Court Opinion

ID: 7944704
Source: CourtListenerOpinion
Date Created: 2022-09-08 23:18:58.85659+00
Date Added: 2024-06-11T16:33:52.186523
License: Public Domain

Grant, C. J.
(after stating the facts). The question here involved is one of legal, not of moral, obligation. The law imposes no duty upon the individual citizen to care for the sick or the unfortunate who are poor. The public in this country assume that obligation, and each citizen has performed all that the law requires of him when he has paid his share of the expense imposed upon him by taxation for that purpose.
The Priest and Levite violated no rule of law when they passed by on the other side of the wounded man. The Good Samaritan was not acting in obedience to a legal duty when he took compassion upon him, took care of him and removed him to the inn. What legal duty, if any, did defendant owe plaintiff? Unless the law imposed the duty upon the defendant to shelter her and her son in his house, it is clear that he cannot be held liable-The janitor, Mr. Barber, was- defendant’s employe, not his tenant. He possessed none of the rights of a tenant. School District No. 11 of Alpine Township v. Batsche, 106 Mich. 330 (29 L. R. A. 576). He had no right to bring into his employer’s house to live with him any one, whether well or ill, without his employer’s assent. De*73fendant had not invited plaintiff to his house, neither had he authorized his employé to do so.
The disease was infectious and dangerous to the tenants in the house, especially, perhaps, to one woman, who shortly before had given birth to a child. The doctor had notified the tenants of the danger. Defendant was undór no obligation to keep the .plaintiff in his house if she could be removed without danger of serious injury. He might lawfully request those who were responsible for her being there to cause her removal. He might not, neither did he, turn her into the street. He first requested his employé to cause her removal. When that employé failed,' he insisted and threatened to take prompt legal steps with an officer to accomplish it. She was not confined to her bed. There was testimony to show that defendant knew that plaintiff had a house of her own, but none to show that he knew where it was located. Her physician testified that defendant talked with him two or three times, and that he told him that she would-be much better if she was in her own house, but did not think it advisable to move her in her present condition: How long this was before she left is not shown. There is no evidence to show that she might not with comparative safety have been taken to her home in a cab or hack without danger. But even if there was some danger incident to her going, there was also danger to the other occupants of the house incident upon her remaining, and it was as much the legal duty of the defendant to look out for them as to look out for her. .She was able to walk and walked to the street car, made a change from one car to another, and walked two blocks- to her own home. It does not appear whether she" was able to hire a cab or hack, for which a very inconsiderable sum would have sufficed, or whether defendant had any information or knowledge as to her ability in this regard.
Counsel for plaintiff cite and rely upon Depue v. Flatau, 100 Minn. 299 (8 L. R. A. [N. S.] 485). The facts in that case are in no respect similar to those in this case. *74In that case the plaintiff was invited into the defendants' house, and while there he was taken suddenly ill and fell to the floor.

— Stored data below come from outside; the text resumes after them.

(* ===== verification/WorkflowOrder.v ===== *)
(** * Workflow: the topological order

    [topological_sort] returns for every set of steps, with an order in which each
    step follows its dependencies whenever there is one. *)

From S2P Require Import Prelude ByteStr BTree HashChain Workflow.

(** An order of all steps in which every step follows its dependencies. *)
Definition valid_order (steps : gmap str WorkflowStep) (order : list str) : Prop :=
  order ≡ₚ elements (dom steps : gset str)
  /\ forall l1 id l2 step, order = l1 ++ id :: l2 -> steps !! id = Some step ->
       forall dependency, dependency ∈ ws_dependencies step -> dependency ∈ l1.

(** ** The tables of the algorithm *)

Definition dependents_at (dependents : gmap str (gset str)) (id : str) : gset str :=
  default ∅ (dependents !! id).

Lemma add_dependent_at step_id dependents dependency id :
  dependents_at (add_dependent step_id dependents dependency) id
  = if bool_decide (dependency = id) then {[ step_id ]} ∪ dependents_at dependents id
    else dependents_at dependents id.
Proof.
  unfold dependents_at, add_dependent. case_bool_decide as E; [subst|].
  - by rewrite lookup_insert_eq.
  - by rewrite lookup_insert_ne.
Qed.

Lemma add_dependents_at step_id ids : forall dependents id y,
  y ∈ dependents_at (fold_left (add_dependent step_id) ids dependents) id <->
  y ∈ dependents_at dependents id \/ (y = step_id /\ id ∈ ids).
Proof.
  induction ids as [|d ids IH]; intros dependents id y; simpl; [set_solver|].
  rewrite IH, add_dependent_at. case_bool_decide; set_solver.
Qed.

Lemma dependents_fold_at entries : forall dependents id y,
  y ∈ dependents_at (fold_left (fun dependents entry =>
      fold_left (add_dependent entry.1) (btree_iter (ws_dependencies entry.2)) dependents)
    entries dependents) id <->
  y ∈ dependents_at dependents id
  \/ exists step, (y, step) ∈ entries /\ id ∈ ws_dependencies step.
Proof.
  induction entries as [|[x step] entries IH]; intros dependents id y; simpl; [set_solver|].
  rewrite IH, add_dependents_at, elem_of_btree_iter. simpl. set_solver.
Qed.

Lemma dependents_of_spec steps id y :
  y ∈ dependents_at (dependents_of steps) id <->
  exists step, steps !! y = Some step /\ id ∈ ws_dependencies step.
Proof.
  unfold dependents_of. rewrite dependents_fold_at. setoid_rewrite elem_of_map_iter.
  unfold dependents_at at 1. rewrite lookup_empty. simpl. set_solver.
Qed.

Lemma pop_first_spec s :
  match pop_first s with
  | None => s = ∅
  | Some (x, s') => x ∈ s /\ s' = s ∖ {[ x ]}
  end.
Proof.
  unfold pop_first. pose proof (elem_of_btree_iter s) as Hs. destruct (btree_iter s) as [|x l].
  - apply set_eq. intros y. rewrite <- Hs. set_solver.
  - split; [|done]. apply Hs. set_solver.
Qed.

Lemma release_spec ids : forall indegree ready,
  NoDup ids -> (forall y, y ∈ ids -> is_Some (indegree !! y)) ->
  exists indegree' ready', release_dependents ids indegree ready = Done (indegree', ready')
    /\ (forall y, indegree' !! y
          = (fun count => if bool_decide (y ∈ ids) then (count - 1)%N else count) <$> indegree !! y)
    /\ (forall y, y ∈ ready' <-> y ∈ ready \/ (y ∈ ids /\ exists count, indegree !! y = Some count /\ (count <= 1)%N)).
Proof.
  induction ids as [|d ids IH]; intros indegree ready Hnd Hin; simpl.
  { exists indegree, ready. split; [done|]. split; [|set_solver].
    intros y. by destruct (indegree !! y). }
  destruct (Hin d ltac:(set_solver)) as [count Hd]. rewrite Hd. simpl.
  inversion Hnd as [|? ? Hnot Hnd']; subst.
  destruct (IH (<[d := (count - 1)%N]> indegree)
    (if (count - 1 =? 0)%N then {[ d ]} ∪ ready else ready) Hnd') as (ind' & ready' & -> & Hi & Hr).
  { intros y Hy. rewrite lookup_insert_ne by (intros ->; done). apply Hin. set_solver. }
  exists ind', ready'. split; [done|]. split.
  - intros y. rewrite Hi. destruct (decide (d = y)) as [<-|Hne].
    + rewrite lookup_insert_eq, Hd. simpl. by rewrite bool_decide_eq_false_2, bool_decide_eq_true_2 by set_solver.
    + rewrite lookup_insert_ne by done. destruct (indegree !! y); simpl; [|done]. f_equal.
      rewrite (bool_decide_ext (y ∈ d :: ids) (y ∈ ids)); [done|]. set_solver.
  - intros y. rewrite Hr. destruct (decide (y = d)) as [->|Hne].
    + rewrite Hd. destruct (N.eqb_spec (count - 1) 0) as [Hz|Hz]; split.
      * intros _. right. split; [set_solver|]. exists count. split; [done|lia].
      * intros _. left. set_solver.
      * intros [?|[? _]]; [by left|done].
      * intros [?|[_ (c & [= <-] & ?)]]; [by left|lia].
    + rewrite lookup_insert_ne by done. destruct (count - 1 =? 0)%N; set_solver.
Qed.

(** ** The loop *)

(** The dependencies of a step that are not in [order]. *)
Definition missing (step : WorkflowStep) (order : list str) : gset str :=
  ws_dependencies step ∖ list_to_set order.

Record topo_inv (steps : gmap str WorkflowStep) (indegree : gmap str N) (ready : gset str)
    (order : list str) : Prop := {
  ti_nodup : NoDup order;
  ti_known : forall id, id ∈ order -> is_Some (steps !! id);
  ti_degree : forall id, indegree !! id = (fun step => N.of_nat (size (missing step order))) <$> steps !! id;
  ti_ready : forall id, id ∈ ready <->
    (id ∉ order) /\ exists step, steps !! id = Some step /\ missing step order = ∅;
  ti_before : forall l1 id l2 step, order = l1 ++ id :: l2 -> steps !! id = Some step ->
    forall dependency, dependency ∈ ws_dependencies step -> dependency ∈ l1
}.

Lemma missing_nil step : missing step [] = ws_dependencies step.
Proof. unfold missing. set_solver. Qed.

Lemma topo_inv_start steps :
  topo_inv steps (indegree_of steps) (initially_ready (indegree_of steps)) [].
Proof.
  constructor.
  - constructor.
  - set_solver.
  - intros id. unfold indegree_of. rewrite lookup_fmap. destruct (steps !! id); simpl; [|done].
    by rewrite missing_nil.
  - intros id. unfold initially_ready, indegree_of. rewrite elem_of_dom. unfold is_Some.
    setoid_rewrite map_lookup_filter_Some. setoid_rewrite lookup_fmap_Some. simpl. split.
    + intros (n & (step & <- & Hs) & Hz). split; [set_solver|]. exists step. split; [done|].
      rewrite missing_nil. apply leibniz_equiv, size_empty_iff. lia.
    + intros (_ & step & Hs & He). exists 0%N. split; [|done]. exists step. split; [|done].
      rewrite missing_nil in He. rewrite He, size_empty. done.
  - intros l1 id l2 step E. by destruct l1.
Qed.

Lemma missing_snoc step order x :
  missing step (order ++ [x]) = missing step order ∖ {[ x ]}.
Proof. unfold missing. rewrite list_to_set_app_L. set_solver. Qed.

Lemma topo_inv_room steps indegree ready order x :
  topo_inv steps indegree ready order -> x ∈ ready -> length order < size steps.
Proof.
  intros Hi Hx. apply (ti_ready _ _ _ _ Hi) in Hx as (Hn & step & Hs & _).
  assert (length (x :: order) <= size steps); [|simpl in *; lia].
  rewrite <- size_dom. unfold size, set_size. simpl.
  apply (submseteq_length (x :: order)). apply NoDup_submseteq.
  - constructor; [done|apply Hi].
  - intros y [->|Hy]%elem_of_cons; rewrite elem_of_elements, elem_of_dom; [eauto|].
    by apply (ti_known _ _ _ _ Hi).
Qed.

Lemma topo_step steps indegree ready order x :
  topo_inv steps indegree ready order -> x ∈ ready ->
  exists indegree' ready',
    release_dependents (btree_iter (dependents_at (dependents_of steps) x)) indegree (ready ∖ {[ x ]})
      = Done (indegree', ready')
    /\ topo_inv steps indegree' ready' (order ++ [x]).
Proof.
  intros Hi Hx. pose proof (proj1 (ti_ready _ _ _ _ Hi x) Hx) as (Hxo & sx & Hsx & Hmx).
  destruct (release_spec (btree_iter (dependents_at (dependents_of steps) x)) indegree (ready ∖ {[ x ]}))
    as (ind' & ready' & E & Hind & Hready).
  { unfold btree_iter. rewrite merge_sort_Permutation. apply NoDup_elements. }
  { intros y. rewrite elem_of_btree_iter, dependents_of_spec. intros (step & Hs & _).
    rewrite (ti_degree _ _ _ _ Hi), Hs. by eexists. }
  exists ind', ready'. split; [exact E|].
  assert (forall y step, steps !! y = Some step ->
    (y ∈ btree_iter (dependents_at (dependents_of steps) x) <-> x ∈ missing step order)) as Hdep.
  { intros y step Hs. rewrite elem_of_btree_iter, dependents_of_spec. unfold missing.
    split; [intros (s & Hs' & Hin); simplify_eq; set_solver|]. intros Hin. exists step. set_solver. }
  constructor.
  - apply NoDup_app. split; [apply Hi|]. split; [set_solver|apply NoDup_singleton].
  - intros y [Hy|Hy%list_elem_of_singleton]%elem_of_app; [by apply Hi|]. subst. eauto.
  - intros y. rewrite Hind, (ti_degree _ _ _ _ Hi). destruct (steps !! y) as [step|] eqn:Hs; simpl; [|done].
    f_equal. rewrite missing_snoc. destruct (decide (x ∈ missing step order)) as [Hin|Hin].
    + rewrite bool_decide_eq_true_2 by (by apply (Hdep y step Hs)).
      rewrite size_difference by set_solver. rewrite size_singleton. lia.
    + rewrite bool_decide_eq_false_2 by (by rewrite (Hdep y step Hs)). do 2 f_equal. set_solver.
  - intros y. rewrite Hready. rewrite elem_of_difference, (ti_ready _ _ _ _ Hi y), not_elem_of_singleton.
    rewrite (ti_degree _ _ _ _ Hi y). split.
    + intros [[[Hyo (s & Hs & Hm)] Hne]|[Hyd (c & Hc & Hle)]].
      * split; [set_solver|]. exists s. split; [done|]. rewrite missing_snoc, Hm. set_solver.
      * destruct (steps !! y) as [step|] eqn:Hs; simplify_eq/=. apply (Hdep y step Hs) in Hyd. split.
        -- intros [Hin|Hin%list_elem_of_singleton]%elem_of_app; [|subst; simplify_eq; set_solver].
           apply list_elem_of_split in Hin as (l1 & l2 & ->).
           assert (x ∈ l1) by (eapply (ti_before _ _ _ _ Hi l1 y l2 step); [done..|unfold missing in Hyd; set_solver]).
           set_solver.
        -- exists step. split; [done|]. rewrite missing_snoc.
           assert (size (missing step order) = 1) as E1.
           { assert (size (missing step order) <> 0); [|lia]. intros Hz. apply size_empty_iff in Hz. set_solver. }
           apply size_1_elem_of in E1 as [z Hz%leibniz_equiv]. rewrite Hz in Hyd |- *.
           apply elem_of_singleton in Hyd as ->. set_solver.
    + intros [Hyo (s & Hs & Hm)]. rewrite Hs. simpl. rewrite missing_snoc in Hm.
      destruct (decide (x ∈ missing s order)) as [Hin|Hin].
      * right. split; [by apply (Hdep y s Hs)|]. eexists. split; [done|].
        assert (missing s order ⊆ {[ x ]}) as Hsub by (intros z Hz; destruct (decide (z = x)); set_solver).
        apply subseteq_size in Hsub. rewrite size_singleton in Hsub. lia.
      * left. split; [|set_solver]. split; [set_solver|]. exists s. split; [done|]. set_solver.
  - intros l1 id l2 step Eo Hs d Hd. destruct l2 as [|z l2 _] using rev_ind.
    + apply app_inj_tail in Eo as [<- <-]. assert (step = sx) as -> by congruence.
      unfold missing in Hmx.
      destruct (decide (d ∈ order)); [done|]. exfalso.
      assert (d ∈ ws_dependencies sx ∖ list_to_set order) as Hin by set_solver.
      rewrite Hmx in Hin. set_solver.
    + rewrite app_comm_cons, app_assoc in Eo. apply app_inj_tail in Eo as [-> _].
      by eapply (ti_before _ _ _ _ Hi l1 id l2 step).
Qed.

Lemma topological_loop_spec steps fuel : forall indegree ready order,
  topo_inv steps indegree ready order -> size steps <= fuel + length order ->
  exists indegree' order', topological_loop fuel (dependents_of steps) indegree ready order = Done order'
    /\ topo_inv steps indegree' ∅ order'.
Proof.
  induction fuel as [|fuel IH]; intros indegree ready order Hi Hf; simpl;
    pose proof (pop_first_spec ready) as Hp; destruct (pop_first ready) as [[x ready1]|];
    try (subst; by eauto).
  - destruct Hp as [Hx _]. pose proof (topo_inv_room _ _ _ _ _ Hi Hx). lia.
  - destruct Hp as [Hx ->]. destruct (topo_step _ _ _ _ _ Hi Hx) as (ind' & ready' & E & Hi').
    unfold dependents_at in E. rewrite E. apply (IH _ _ _ Hi'). rewrite length_app. simpl. lia.
Qed.

(** A step that never became ready lacks a dependency that never did. *)
Lemma stuck_step steps indegree order id step :
  topo_inv steps indegree ∅ order -> steps !! id = Some step -> id ∉ order ->
  exists dependency, dependency ∈ ws_dependencies step /\ dependency ∉ order.
Proof.
  intros Hi Hs Hn. destruct (decide (missing step order = ∅)) as [He|He].
  - assert (id ∈ (∅ : gset str)) by (apply (ti_ready _ _ _ _ Hi); eauto). set_solver.
  - apply set_choose_L in He as [d Hd]. unfold missing in Hd. exists d. set_solver.
Qed.

(** A valid order has no element outside the steps the algorithm ordered. *)
Lemma valid_order_covered steps indegree order other :
  topo_inv steps indegree ∅ order -> valid_order steps other -> forall id, id ∈ other -> id ∈ order.
Proof.
  intros Hi [Hp Hb]. assert (forall l1 l2, other = l1 ++ l2 -> forall id, id ∈ l1 -> id ∈ order) as Hall.
  2: { intros id. apply (Hall other []). by rewrite app_nil_r. }
  induction l1 as [|x l1 IH] using rev_ind; intros l2 E id Hid; [set_solver|].
  rewrite <- app_assoc in E. simpl in E.
  apply elem_of_app in Hid as [Hid| ->%list_elem_of_singleton]; [by apply (IH _ E)|].
  destruct (decide (x ∈ order)) as [|Hn]; [done|]. exfalso.
  assert (x ∈ elements (dom steps : gset str)) as Hx by (rewrite <- Hp, E; set_solver).
  apply elem_of_elements, elem_of_dom in Hx as [step Hs].
  destruct (stuck_step _ _ _ _ _ Hi Hs Hn) as (d & Hd & Hnd). apply Hnd, (IH _ E).
  by eapply Hb.
Qed.

Lemma covers_length steps indegree ready order :
  topo_inv steps indegree ready order ->
  length order = size steps <-> order ≡ₚ elements (dom steps : gset str).
Proof.
  intros Hi. rewrite <- size_dom. unfold size, set_size. simpl. split; [|by intros ->].
  intros Hl. apply submseteq_length_Permutation; [|lia]. apply NoDup_submseteq; [apply Hi|].
  intros y Hy. rewrite elem_of_elements, elem_of_dom. by apply Hi.
Qed.

Lemma topological_sort_spec (steps : gmap str WorkflowStep) :
  exists result, topological_sort steps = Done result
    /\ match result with
       | Ok order => valid_order steps order
       | Err e => e = InvalidWorkflow "workflow dependency cycle" /\ forall order, ~ valid_order steps order
       end.
Proof.
  unfold topological_sort.
  destruct (topological_loop_spec steps (size steps) _ _ _ (topo_inv_start steps)) as (ind & order & -> & Hi);
    [lia|].
  eexists. split; [done|]. unfold len. destruct (N.eqb_spec (N.of_nat (length order)) (N.of_nat (size steps)))
    as [E|E]; simpl.
  - split; [apply (covers_length _ _ _ _ Hi); lia|]. apply Hi.
  - split; [done|]. intros other Hv. apply E. f_equal. apply (covers_length _ _ _ _ Hi).
    apply NoDup_Permutation; [apply Hi|apply NoDup_elements|]. intros y. split.
    + intros Hy. rewrite elem_of_elements, elem_of_dom. by apply Hi.
    + intros Hy. apply (valid_order_covered _ _ _ _ Hi Hv). by rewrite (proj1 Hv).
Qed.

(** ** Property *)

(** C34: [topological_sort] returns for every set of steps, without a panic: when
    the steps can be ordered so that each follows its dependencies it returns such
    an order of exactly these steps, and it reports a dependency cycle only when no
    such order exists. *)
Theorem topological_sort_finds_order (steps : gmap str WorkflowStep) :
  exists result, topological_sort steps = Done result
    /\ match result with
       | Ok order => valid_order steps order
       | Err e => e = InvalidWorkflow "workflow dependency cycle" /\ forall order, ~ valid_order steps order
       end.
Proof. apply topological_sort_spec. Qed.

He requested permission to remain over night but defendants refused. The defendants assisted him from their house to the cutter. Plaintiff could not hold the reins to guide his team, and one of the defendants threw the reins over his shoulders and started the team upon the road. The plaintiff was in the house of the defendants by invitation. He was temporarily their guest. While the court in that case could not find an “all-four ” precedent, they based their decision upon “the comprehensive principle that whenever a person is placed in such a position with regard to another that it is obvious that, if he does not use due care in his own conduct, he will cause injury to that person, the duty at once arises to exercise care commensurate with the situation in which he thus finds himself.”
That decision is founded upon just and sound principles. The defendants in that case violated a legal duty towards their guest and did an active wrong when they turned him out of their house in a winter night so helpless that he could not guide his horses, and left him to his fate. The record in this case contains nothing to bring it within that.
In Union Pacific R. Co. v. Cappier, 66 Kan. 649 (69 L. R. A. 513), it is said:
“With the humane side of the question courts are not concerned. It is the omission or negligent discharge of legal duties only which come within the sphere of judicial cognizance. For withholding relief from the suffering, for failure to respond to the calls of worthy charity, or for faltering in the bestowment of brotherly love on the unfortunate, penalties are found not in the laws of men, but in that higher law, the violation of which is condemned by the voice of conscience, whose sentence of punishment for the recreant act is swift and sure.”
Whatever aggravation of illness was caused in consequence of plaintiff’s removal, the physicians agreed that it was due more to excitement than to any other cause. There is no evidence from which the defendant might *75have inferred that such a result would follow, or that he had any intimation that the removal would excite the plaintiff, or that the excitement would aggravate her illness.
The defendant was guilty of no legal wrong, and the judgment is affirmed.
Montgomery, Ostrander, Hooker, and Carpenter, JJ., concurred.